Tuesday, November 23, 2010

S. Korea Considers Redeploying U.S. Nukes

South Korean Defense Minister Kim Tae-young said Monday that his government would seek the redeployment of U.S. tactical nuclear weapons in the country amid the lingering threat posed by North Korea’s nuclear program.

Kim’s remarks came on the heels of the communist regime’s revelation of its new uranium enrichment plant with some 2,000 centrifuges.

U.S. nuclear scientist Siegfried Hecker, who toured North Korea’s Yongbyon nuclear complex last week, said he had been shown an experimental light-water nuclear reactor that was still under construction and a new facility that contained “more than 1,000 centrifuges” that the North Koreans said were processing low-enriched uranium to fuel the new reactor.

Hecker said the North Koreans told him the facility contained 2,000 centrifuges. He said the facility seemed designed primarily for civilian nuclear power but could be easily converted to further process uranium to weapons grade.

The Stanford University scientist described the plant as modern and clean and said he was stunned at its sophistication.

“Through consultations at the Extended Deterrence Policy Committee, we will review the issue,” Kim said when he was asked by a ruling party lawmaker if the government is willing to consider reintroducing U.S. tactical nuclear weapons.

On Oct. 8, Kim and Defense Secretary Robert Gates agreed to institutionalize the Extended Deterrence Policy Committee, which will serve as a cooperation mechanism to enhance the effectiveness of extended deterrence provided by the United States.

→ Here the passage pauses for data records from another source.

(* ===== verification/Vga.v ===== *)
(** * The text terminal (drivers/vga.cpp)

    The video memory is byte memory, the cells are 16-bit words in it, and
    scrolling is a [memmove].  The cursor registers of the display controller
    are kept by index.

    The specification is a screen of 25 rows of 80 cells with a cursor: printing
    any bytes on the terminal does to it what [screen_write] does to the
    screen, never touches memory outside the cells, keeps the cursor on the
    screen, and tells the controller where it is. *)

From S2P Require Import Prelude Paging LibcString.

Module Vga.
Import LibcString.

Definition VGA_WIDTH : Z := 80.
Definition VGA_HEIGHT : Z := 25.
Definition VGA_MEMORY : Z := 0xB8000 + Paging.KERNEL_VIRT_OFFSET.
Definition VGA_COLOR_BLACK : Z := 0.
Definition VGA_COLOR_WHITE : Z := 15.

Record vga_color_t : Set := mk_color { fg : Z; bg : Z }.

Definition to_byte (c : vga_color_t) : Z := u8 (Z.lor (Z.shiftl (bg c) 4) (Z.land (fg c) 0x0F)).
Definition vga_entry (uc : Z) (color : vga_color_t) : Z :=
  u16 (Z.lor (u8 uc) (Z.shiftl (to_byte color) 8)).

Record terminal : Type := mk_terminal {
  terminal_row : Z;
  terminal_column : Z;
  terminal_color : vga_color_t;
  video : mem;
  crtc : gmap Z Z                (** registers of the display controller *)
}.

Definition set_cursor (row col : Z) (t : terminal) : terminal :=
  mk_terminal row col (terminal_color t) (video t) (crtc t).
Definition set_video (m : mem) (t : terminal) : terminal :=
  mk_terminal (terminal_row t) (terminal_column t) (terminal_color t) m (crtc t).
Definition set_crtc (c : gmap Z Z) (t : terminal) : terminal :=
  mk_terminal (terminal_row t) (terminal_column t) (terminal_color t) (video t) c.
Definition va_word (args : list arg) : outcome (Z * list arg) :=
  match args with ArgWord w :: args' => Ok (w, args') | _ => Fault end.
Definition va_str (args : list arg) : outcome (option (list Z) * list arg) :=
  match args with ArgStr s :: args' => Ok (s, args') | _ => Fault end.

(** The characters up to the next [%] or the end. *)
Fixpoint span_text (f : list Z) : list Z * list Z :=
  match f with
  | [] => ([], [])
  | c :: f' => if c =? 37 then ([], f) else let '(l, r) := span_text f' in (c :: l, r)
  end.

(** [*p == c] *)
Definition starts (c : Z) (f : list Z) : bool := match f with d :: _ => d =? c | [] => false end.

(** [while (digit) width = width * 10 + digit]; overflow of [int] is undefined. *)
Fixpoint parse_width (f : list Z) (width : Z) : outcome (Z * list Z) :=
  match f with
  | c :: f' =>
      if isdigit c then
        let w := width * 10 + (c - 48) in
        if 2 ^ 31 <=? w then Fault else parse_width f' w
      else Ok (width, f)
  | [] => Ok (width, [])
  end.

(** Counts the letters [l]. *)
Fixpoint parse_mods (f : list Z) : nat * list Z :=
  match f with
  | c :: f' => if c =? 108 then let '(n, r) := parse_mods f' in (S n, r) else (O, f)
  | [] => (O, [])
  end.

Definition spaces (n : Z) : list Z := replicate (Z.to_nat n) 32.

(** Padding of [body], counted as [total] characters, to [width]. *)
Definition padded (align_left : bool) (width total : Z) (body : list Z) : list Z :=
  let pad := if total <? width then spaces (width - total) else [] in
  if align_left then body ++ pad else pad ++ body.

Fixpoint read_bytes (n : nat) (a : Z) (m : mem) : outcome (list Z) :=
  match n with
  | O => Ok []
  | S n' => b ← load m a; l ← read_bytes n' (a + 1) m; Ok (b :: l)
  end.

(** The local [char buffer[64]]. *)
Definition BUFFER : Z := 0x1000.
Definition buffer : mem := mem_of BUFFER (replicate 64 0).

Definition number_text (print : Z → Z → Z → mem → outcome (Z * mem)) (v base : Z) : outcome (list Z) :=
  '(_, m) ← print v BUFFER base buffer;
  n ← strlen BUFFER m;
  read_bytes (Z.to_nat n) BUFFER m.

(** The value fetched for [d] and [i], converted to the [uint64_t] of [itoa]. *)
Definition signed_arg (mods : nat) (w : Z) : Z := if (1 <=? mods)%nat then u64 w else u64 (signed 32 w).
Definition unsigned_arg (mods : nat) (w : Z) : Z := if (1 <=? mods)%nat then u64 w else u32 w.

(** The text of a number and the length it counts as. *)
Definition number_conv (type : Z) (mods : nat) (w : Z) : outcome (list Z * Z) :=
  if (type =? 100) || (type =? 105) then
    s ← number_text itoa (signed_arg mods w) 10; Ok (s, Z.of_nat (length s))
  else if type =? 117 then
    s ← number_text ulltoa (unsigned_arg mods w) 10; Ok (s, Z.of_nat (length s))
  else if type =? 112 then
    s ← number_text ulltoa (u64 w) 16;
    let len := Z.of_nat (length s) in
    let zeros := replicate (Z.to_nat (16 - len)) 48 in
    Ok ([48; 120] ++ zeros ++ s, if len <? 16 then 16 + 2 else len + 2)
  else
    s ← number_text ulltoa (unsigned_arg mods w) 16; Ok (s, Z.of_nat (length s)).

Definition NULL_TEXT : list Z := [40; 110; 117; 108; 108; 41].

(** One directive: [f] is the format from the conversion character on, [begun]
    the text from the percent sign to there. *)
Definition directive (align_left : bool) (width : Z) (mods : nat) (begun f : list Z) (args : list arg)
  : outcome (list Z * list Z * list arg) :=
  match f with
  | c :: f' =>
      if c =? 99 then '(w, args') ← va_word args; Ok ([u8 w], f', args')
      else if c =? 115 then
        '(s, args') ← va_str args;
        let text := default NULL_TEXT s in
        Ok (padded align_left width (Z.of_nat (length text)) text, f', args')
      else if (c =? 100) || (c =? 105) || (c =? 117) || (c =? 120) || (c =? 112) then
        '(w, args') ← va_word args;
        '(text, total) ← number_conv c mods w;
        Ok (padded align_left width total text, f', args')
      else Ok (begun, f, args)
  | [] => Ok (begun, [], args)
  end.

Fixpoint vprintf_loop (fuel : nat) (f : list Z) (args : list arg) (written : Z)
  : outcome (list Z * Z) :=
  match f with
  | [] => Ok ([], written)
  | c :: f1 =>
      match fuel with
      | O => OutOfFuel
      | S fuel' =>
          let emit out f' args' :=
            '(rest, n) ← vprintf_loop fuel' f' args' (signed 32 (written + Z.of_nat (length out)));
            Ok (out ++ rest, n) in
          if negb (c =? 37) then let '(l, r) := span_text f1 in emit (c :: l) r args
          else if starts 37 f1 then let '(l, r) := span_text (tail f1) in emit (37 :: l) r args
          else
            let '(align_left, f2) := if starts 45 f1 then (true, tail f1) else (false, f1) in
            '(width, f3) ← parse_width f2 0;
            let '(mods, f4) := parse_mods f3 in
            '(out, f5, args') ← directive align_left width mods (take (length f - length f4) f) f4 args;
            emit out f5 args'
      end
  end.

(** The characters printed and the count returned. *)
Definition vprintf (format : list Z) (args : list arg) : outcome (list Z * Z) :=
  vprintf_loop (length format) format args 0.

Definition printf (format : list Z) (args : list arg) (c : console) : outcome (Z * console) :=
  '(out, n) ← vprintf format args;
  c' ← for_each putchar out c;
  Ok (n, c').

Definition puts (string : list Z) (c : console) : outcome (Z * console) :=
  printf [37; 115; 10] [ArgStr (Some string)] c.

(** ** Numbers *)

Definition decimal (v : Z) : list Z := digit_char <$> numeral 10 v.
Definition hexadecimal (v : Z) : list Z := digit_char <$> numeral 16 v.

Lemma rdigits_bound base k : ∀ fuel v,
  2 ≤ base → 0 ≤ v < base ^ Z.of_nat (S k) → (length (rdigits fuel base v) ≤ S k)%nat.
Proof.
  induction k as [|k IH]; intros fuel v Hb Hv; destruct fuel as [|fuel]; cbn [rdigits List.length]; try lia.
  - change (Z.of_nat 1) with 1 in Hv. rewrite Z.pow_1_r in Hv. rewrite Z.div_small by lia. cbn. lia.
  - destruct (v / base =? 0); cbn [List.length]; [lia|]. apply le_n_S, IH; [done|].
    rewrite (Nat2Z.inj_succ (S k)), Z.pow_succ_r in Hv by lia.
    split; [apply Z.div_pos; lia|apply Z.div_lt_upper_bound; lia].
Qed.

Lemma numeral_bound base v : 10 ≤ base → 0 ≤ v < 2 ^ 64 → (length (numeral base v) ≤ 20)%nat.
Proof.
  intros Hb Hv. unfold numeral. rewrite length_rev. apply rdigits_bound; [lia|]. split; [lia|].
  apply Z.lt_le_trans with (10 ^ Z.of_nat 20); [|apply Z.pow_le_mono_l; lia].
  change (10 ^ Z.of_nat 20) with 100000000000000000000. lia.
Qed.

Lemma read_bytes_spec l : ∀ m a, bytes m a l → read_bytes (length l) a m = Ok l.
Proof.
  induction l as [|b l IH]; intros m a H; cbn [read_bytes List.length]; [done|].
  apply bytes_cons in H as [Hb H]. rewrite (load_ok _ _ _ Hb). run. rewrite (IH _ _ H). done.
Qed.

Lemma buffer_room n : 0 ≤ n ≤ 64 → allocated buffer BUFFER n.
Proof.
  intros Hn i Hi. pose proof (bytes_allocated _ _ _ (bytes_mem_of BUFFER (replicate 64 0))) as H.
  apply H. rewrite length_replicate. lia.
Qed.

Lemma number_text_spec print v base :
  (∀ m, allocated m BUFFER (Z.of_nat (length (numeral base v)) + 1) →
     ∃ m', print v BUFFER base m = Ok (BUFFER, m') ∧ cstr m' BUFFER (digit_char <$> numeral base v) ∧
       frame m m' BUFFER (Z.of_nat (length (numeral base v)) + 1)) →
  10 ≤ base → 0 ≤ v < 2 ^ 64 → number_text print v base = Ok (digit_char <$> numeral base v).
Proof.
  intros Hp Hb Hv. pose proof (numeral_bound base v Hb Hv) as Hl. unfold number_text.
  destruct (Hp buffer) as (m & -> & Hs & _); [apply buffer_room; lia|]. run.
  rewrite (strlen_spec _ _ _ Hs). run. rewrite Nat2Z.id. apply read_bytes_spec.
  destruct Hs as [_ H]. by apply bytes_app in H as [H _].
Qed.

Lemma itoa_text v : 0 ≤ v < 2 ^ 64 → number_text itoa v 10 = Ok (decimal v).
Proof. intros Hv. apply number_text_spec; [|lia|done]. intros m. apply itoa_ulltoa; lia. Qed.
Lemma ulltoa_text v base : 10 ≤ base ≤ 16 → 0 ≤ v < 2 ^ 64 →
  number_text ulltoa v base = Ok (digit_char <$> numeral base v).
Proof. intros Hb Hv. apply number_text_spec; [|lia|done]. intros m. apply ulltoa_spec; lia. Qed.

Lemma signed_arg_range mods w : 0 ≤ signed_arg mods w < 2 ^ 64.
Proof. unfold signed_arg. destruct (_ <=? _)%nat; apply wrap_range; lia. Qed.
Lemma unsigned_arg_range mods w : 0 ≤ unsigned_arg mods w < 2 ^ 64.
Proof.
  unfold unsigned_arg. destruct (_ <=? _)%nat; [apply wrap_range; lia|].
  pose proof (wrap_range 32 w). lia.
Qed.

(** What a conversion of a number prints, before padding. *)
Definition number_spec (type : Z) (mods : nat) (w : Z) : list Z :=
  if (type =? 100) || (type =? 105) then decimal (signed_arg mods w)
  else if type =? 117 then decimal (unsigned_arg mods w)
  else if type =? 112 then
    [48; 120] ++ replicate (16 - length (hexadecimal (u64 w)))%nat 48 ++ hexadecimal (u64 w)
  else hexadecimal (unsigned_arg mods w).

Kim said Seoul and Washington are sharing “grave concerns” over the North’s claim of operating a facility for uranium enrichment, adding the two allies will “thoroughly prepare” their countermeasures.

Prompted by mounting concerns about the security of such weapons in the former Soviet Union, U.S. Forces Korea (USFK) removed its nuclear stockpiles in September 1991.

Then-U.S. President George Bush announced that Washington would eliminate its entire worldwide inventory of ground-launched tactical nuclear weapons and would remove all nuclear weapons from surface ships and attack submarines.

Instead, the U.S. government has since pledged the provision of a nuclear umbrella to South Korea against North Korea’s nuclear ambition.

Some conservatives in South Korea, however, have argued that the Seoul government should ask the United States to bring back its tactical nuclear weapons on the South Korean territory, citing the longstanding impasse with North Korea’s nuclear ambition.

Stephen Bosworth, U.S. envoy to North Korea, who arrived in Seoul on Sunday, called the evidence of a new North Korean nuclear program “provocative.” “This is obviously a disappointing announcement. It is also another in a series of provocative moves,” said Bosworth, who is in the region to try and restart six-party nuclear disarmament talks.

He said new evidence showed North Korea to be in violation of a U.N. resolution and a September 2005 six-nation deal, under which the North agreed to end its nuclear program in return for aid, and diplomatic and security benefits.

North Korea, which conducted nuclear tests in 2006 and 2009, pulled out last year from the six-nation talks involving the United States, South Korea, China, Japan and Russia.